J’ai mordu dans le pépin. Le pépin est arrivé là, dans ma bouche, surpris lui aussi je pense. Il a peut-être mordu ma bouche. Le pépin a peut-être mordu ma bouche et d’autres bouches que la mienne avant la mienne. Je n’étais pas en train de manger une pomme vous savez. Je la regardais, c’est tout. Je salivais peut-être en la regardant, ça oui. Je salivais et le pépin est tombé dans ma bouche. Je l’ai rattrapé de justesse par les dents, par la salive et j’ai cherché où le ranger. Peut-être sous ma langue, peut-être côté joues. Je ne sais plus. Mais je pense surtout que c’est le pépin qui a attrapé ma bouche et l’a retournée. Peut-être qu’il m’a retournée toute entière. Et j’ai regardé, c’est tout. Enfin, j’ai regardé un instant, mais après je me suis rattrapée à ma bouche et je l’ai remise à l’endroit. J’ai repris le contrôle sur le pépin. Je voulais l’expulser de ma bouche. Je l’ai calé entre mes dents, j’ai pris une grande inspiration, il me restait à pousser l’air et à desserrer mes dents. Mais j’ai arrêté, je pense. Et même si je n’ai pas réussi à expulser le pépin, je l’ai vu tomber. Ça oui. Et figurez-vous, je l’ai rattrapé parce que j’avais peur qu’il tombe. J’avais peur qu’il tombe hors de ma main. Et si je l’avais avalé, j’aurais eu peur qu’il tombe hors de mes intestins. C’est possible vous savez. Ou alors il se serait perdu dans mes intestins. Ça aurait été pire parce que je n’aurais plus eu aucun contrôle. Il se serait perdu et j’aurais perdu ma bouche, mes intestins, mon corps. Il ne resterait plus rien. Vous savez, s’il ne restait plus rien, ni le pépin, ni le corps, il ne serait plus possible de perdre le contrôle et de le reprendre de justesse par la salive, les mots, l’esclandre. Il ne serait plus possible de l’expulser hors de sa main. Il resterait peut-être le tutoiement de la peur, mais quelle langue pour s’en saisir ?

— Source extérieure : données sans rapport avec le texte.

(** C8: the decorator, from its arguments to the answers, on Unix.  For
    arguments whose sizes are natural numbers and fit the region, and a function
    [h] of the arguments that both kinds of key determine (keys whose [__eq__]
    obeys Python's rules; for the shared backend, results that survive their
    encoding, and no files of that name yet): decorating does not hang, and
    panics only for a time to live that [Duration] cannot represent, with the
    memory backend.  What it returns lives in the backend that was asked for.
    For a plain function it is the Rust object: whatever history of calls,
    lookups, [set]s of [h]'s results, [cache_info] and [cache_clear] follows,
    every call answers exactly what [h] answers, and every lookup that hits does
    too.  For a coroutine function it is the asynchronous wrapper: whatever its
    tasks do on any number of event loops, with failures and cancellations, and
    while other users perform such operations on the cache, a task that returns
    a value returns [h]'s for its own arguments. *)
Theorem decorated_transparent py_eq py_hash probe eqv f pickle_dumps pickle_loads ahash g h
    ms ttl backend b mk mv dec fn w us :
  lawful py_eq probe eqv → (∀ k k', same eqv k k' → f k = f k') →
  (∀ a k, hash_args py_hash a.1 a.2 = Ok k → h a = f k) →
  round_trips pickle_dumps pickle_loads g →
  (∀ a hk kb, SharedStore.make_key pickle_dumps ahash a.1 a.2 = Ok (hk, kb) → h a = g kb) →
  (∀ o n, extract_usize o = Ok n → 0 ≤ n) →
  (∀ k v, extract_usize (or_default mk 512) = Ok k → extract_usize (or_default mv 4096) = Ok v →
     sizes_fit k v) →
  files w = mkFiles None None None → Forall (use_ok h) us →
  _resolve_backend backend = Ok b →
  cache_on Unix ms ttl backend mk mv = Ok dec →
  match dec fn w with
  | Done (Ok (Sync i _), _) => fn_is_coroutine fn = false ∧
      match i with
      | InMemory s => b = MEMORY ∧
          ∃ rs s', perform_all (Cached0 := store_cached py_eq py_hash probe) h us s = Done (rs, s') ∧
            Forall2 (reply_ok h (store_key py_hash)) us rs
      | InShared s => b = SHARED ∧
          ∃ rs s', perform_all (Cached0 := shared_cached pickle_dumps pickle_loads ahash) h us s = Done (rs, s') ∧
            Forall2 (reply_ok h (shared_key pickle_dumps ahash)) us rs
      | InStub _ => False
      end
  | Done (Ok (AsyncCachedFunction i _), _) => fn_is_coroutine fn = true ∧
      match i with
      | InMemory s => b = MEMORY ∧
          AsyncStore.tasks_return (H := AsyncStore.store_backend py_eq py_hash probe
            (Transparent.request_pure py_hash eqv f)) h s
      | InShared s => b = SHARED ∧
          AsyncStore.tasks_return (H := AsyncStore.shared_backend pickle_dumps pickle_loads ahash
            (SharedTransparent.request_pure pickle_dumps ahash g (config_of s))) h s
      | InStub _ => False
      end
  | Done (Err _, _) => True
  | Fault => b = MEMORY ∧ ∃ x, extract_ttl extract_f64 (Some ttl) = Ok (Some x) ∧ from_secs_f64 x = None
  | Spin => False
  end.
Proof.
  intros law Hf Hhf Hround Hhg Hsz Hfit Hw Hus Hb Hdec. unfold cache in Hdec. rewrite Hb in Hdec.
  injection Hdec as <-. destruct b.
  - destruct (decorate_memory (extract_usize := extract_usize) (extract_f64 := extract_f64)
      (on_warning := on_warning) (WRAPPER_ASSIGNMENTS := WRAPPER_ASSIGNMENTS) (os := os) (uid := uid)
      (umask := umask) Unix ms ttl mk mv fn w) as [(e & w' & ->)|(ws & ->)]; [done|].
    unfold memory_outcome. run. destruct (extract_usize ms) as [n|e] eqn:En; [|done].
    destruct (extract_ttl extract_f64 (Some ttl)) as [t|e] eqn:Et; [|done].
    destruct (memory_ttl t) as [t'|] eqn:Em.
    + specialize (Hsz _ _ En). destruct (fn_is_coroutine fn); (split; [done|split; [done|]]).
      { by eapply AsyncStore.store_tasks_return. }
      destruct (perform_all_good h (store_key py_hash) us (Store.new n t')
        (Memoises0 := store_memoises py_eq py_hash probe eqv law f Hf h Hhf) Hus) as (rs & s' & E & _ & Hrs);
        [by apply (store_new_good eqv f n t')|]. by exists rs, s'.
    + split; [done|]. destruct t as [x|]; [|done]. exists x. split; [done|].
      cbn in Em. by destruct (from_secs_f64 x).
  - rewrite decorate_shared. unfold shared_outcome, on_files. run.
    destruct (extract_usize ms) as [n|e] eqn:En; [|done].
    destruct (extract_ttl extract_f64 (Some ttl)) as [t|e] eqn:Et; [|done].
    destruct (extract_usize (or_default mk 512)) as [k|e] eqn:Ek; [|done].
    destruct (extract_usize (or_default mv 4096)) as [v|e] eqn:Ev; [|done].
    rewrite Hw. specialize (Hsz _ _ En). specialize (Hfit k v eq_refl eq_refl).
    destruct (SharedStore.new os uid umask n t k v (mkFiles None None None)) as [[[s|e] fs]| |] eqn:E; [|done|..].
    2,3: destruct (new_ok os uid umask n t k v (mkFiles None None None) Hsz Hfit fresh_files_ok)
      as (r & fs2 & E2 & _); congruence.
    destruct (fn_is_coroutine fn); (split; [done|split; [done|]]).
    { by eapply AsyncStore.shared_tasks_return. }
    destruct (perform_all_good h (shared_key pickle_dumps ahash) us s
      (Memoises0 := shared_memoises pickle_dumps pickle_loads ahash g Hround h Hhg
        (region_config n k v (ttl_to_nanos t))) Hus) as (rs & s' & Es & _ & Hrs);
      [by eapply shared_new_good|]. by exists rs, s'.
Qed.

(** C37: on Windows the shared backend cannot be asked for.  The decorator
    passes [ttl], [max_key_size] and [max_value_size] by keyword, the stub's
    parameters have other names, so every decoration raises [TypeError] before
    the constructor runs; the [RuntimeError] of the constructor itself, which
    the documentation announces, is never seen. *)
Theorem windows_shared_type_error ms ttl backend mk mv :
  _resolve_backend backend = Ok SHARED →
  ∃ dec, cache_on Windows ms ttl backend mk mv = Ok dec ∧
    (∀ fn w, dec fn w = Done (Err TypeError, w)) ∧
    ∀ n t k v name, Stub.new n t k v name = Err RuntimeError.
Proof.
  intros Hb. unfold cache. rewrite Hb. eexists. split; [reflexivity|]. split; [|done].
  intros fn w. unfold decorator.
  change (import "SharedCachedFunction" (_warp_cache_rs Windows)) with (Some stub_SharedCachedFunction).
  unfold construct. rewrite bind_stub. reflexivity.
Qed.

Quel retournement ! L’étrangeté du début suggère une légère inquiétude, et la peur s’invite à la fin.
Merci d’être venue par ici Laure. Je viens vous lire des les deux prochaines heures.

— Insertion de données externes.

Lemma complete_snoc c p cs :
  complete p cs (replay m0 c) →
  (∀ c1 p cs c2, c = c1 ++ (p, cs) :: c2 → complete p cs (replay m0 c1)) →
  ∀ c1 q ds c2, c ++ [(p, cs)] = c1 ++ (q, ds) :: c2 → complete q ds (replay m0 c1).
Proof.
  intros H Hc c1 q ds c2. destruct c2 as [|x c2 _] using rev_ind; intros E.
  - apply app_inj_tail in E as [-> [= -> ->]]. done.
  - rewrite app_comm_cons, app_assoc in E. apply app_inj_tail in E as [-> _]. by eapply Hc.
Qed.

Lemma shared_step t sh t' sh' :
  lstep t sh t' sh' → shared_ok sh → writer_ok sh t →
  (critical t → write_lock_word (lk sh) ≠ 0) → shared_ok sh'.
Proof.
  intros Hstep Hsh W Hl. pose proof Hsh as [Hs Hb Hd Hf Hcs]. destruct Hstep; cbn in *; try done.
  - destruct W as [He ->]. split; cbn; [|lia| | |done].
    + rewrite Hs. unfold u64. by rewrite Zplus_mod_idemp_l.
    + rewrite Z.add_1_r, Z.even_succ, <-Z.negb_even, He. done.
    + intros E. by apply Hl in E.
  - destruct W as [He W]. split; cbn; try done. by rewrite He.
  - destruct W as (He & -> & Hr & HC). split; cbn; [|lia| | |].
    + rewrite Hs. unfold u64. by rewrite Zplus_mod_idemp_l.
    + intros _. by rewrite replay_snoc.
    + intros _. by rewrite Z.add_1_r, Z.even_succ, <-Z.negb_even, He.
    + by apply complete_snoc.
Qed.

Beau texte, Annick ! Comme un mot banal met à nu le profond
Merci camarade !
On dirait un texte pour la 5. J’aime beaucoup être désarçonnée quand je lis. Merci Annick
Merci Gilda. Pas encore pris connaissance de la 5. Tentative d’avancer et de boucler la 4. Merci aussi pour nos échanges sur le groupe Facebook. J’arrive vous lire.
Entre concret et figuré, un texte épais et stratifié, à lire et relire, merci Annick.

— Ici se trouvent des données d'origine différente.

Definition ht_remove_p (key_hash : Z) (key_bytes : list byte) : W bool :=
  let mask := ht_mask ht_capacity_ in
  found_idx ← ht_find_p (Z.to_nat ht_capacity_) mask (ideal mask key_hash) key_hash key_bytes;
  match found_idx with
  | None => mret false
  | Some remove_idx =>
      empty ← ht_shift_p (Z.to_nat ht_capacity_) mask remove_idx (advance mask remove_idx);
      _ ← bucket_write M empty 0 BUCKET_EMPTY;
      mret true
  end.

Fixpoint ht_clear_p (n : nat) (i : Z) : W unit :=
  match n with
  | O => mret tt
  | S n => _ ← bucket_write M i 0 BUCKET_EMPTY; ht_clear_p n (i + 1)
  end.

(** ** The eviction list *)

Definition list_remove_p (index : Z) : W unit :=
  prev ← slot_ld M index FPrev;
  next ← slot_ld M index FNext;
  _ ← (if decide (prev ≠ SLOT_NONE) then slot_st M prev FNext next else st (CHeader HHead) next);
  _ ← (if decide (next ≠ SLOT_NONE) then slot_st M next FPrev prev else st (CHeader HTail) prev);
  _ ← slot_st M index FPrev SLOT_NONE;
  slot_st M index FNext SLOT_NONE.

Definition list_push_tail_p (index : Z) : W unit :=
  tail ← ld (CHeader HTail);
  _ ← slot_st M index FPrev tail;
  _ ← slot_st M index FNext SLOT_NONE;
  tail ← ld (CHeader HTail);
  _ ← (if decide (tail ≠ SLOT_NONE) then slot_st M tail FNext index else st (CHeader HHead) index);
  st (CHeader HTail) index.

(** [next], or the head of the list behind its end. *)
Definition sieve_next_p (next : Z) : W Z :=
  if decide (next ≠ SLOT_NONE) then mret next else ld (CHeader HHead).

Merci Anna. Ça me donne envie de travailler sur l’absurde cette proposition d’écriture.
Je passe vous lire dans la journée.
Oui oui l’absurde est souvent l’issue et le chemin pour porter la langue et le texte plus loin! Et pas que pour ce texte.
Vous avez raison… osons l’absurde, bousculons nos textes !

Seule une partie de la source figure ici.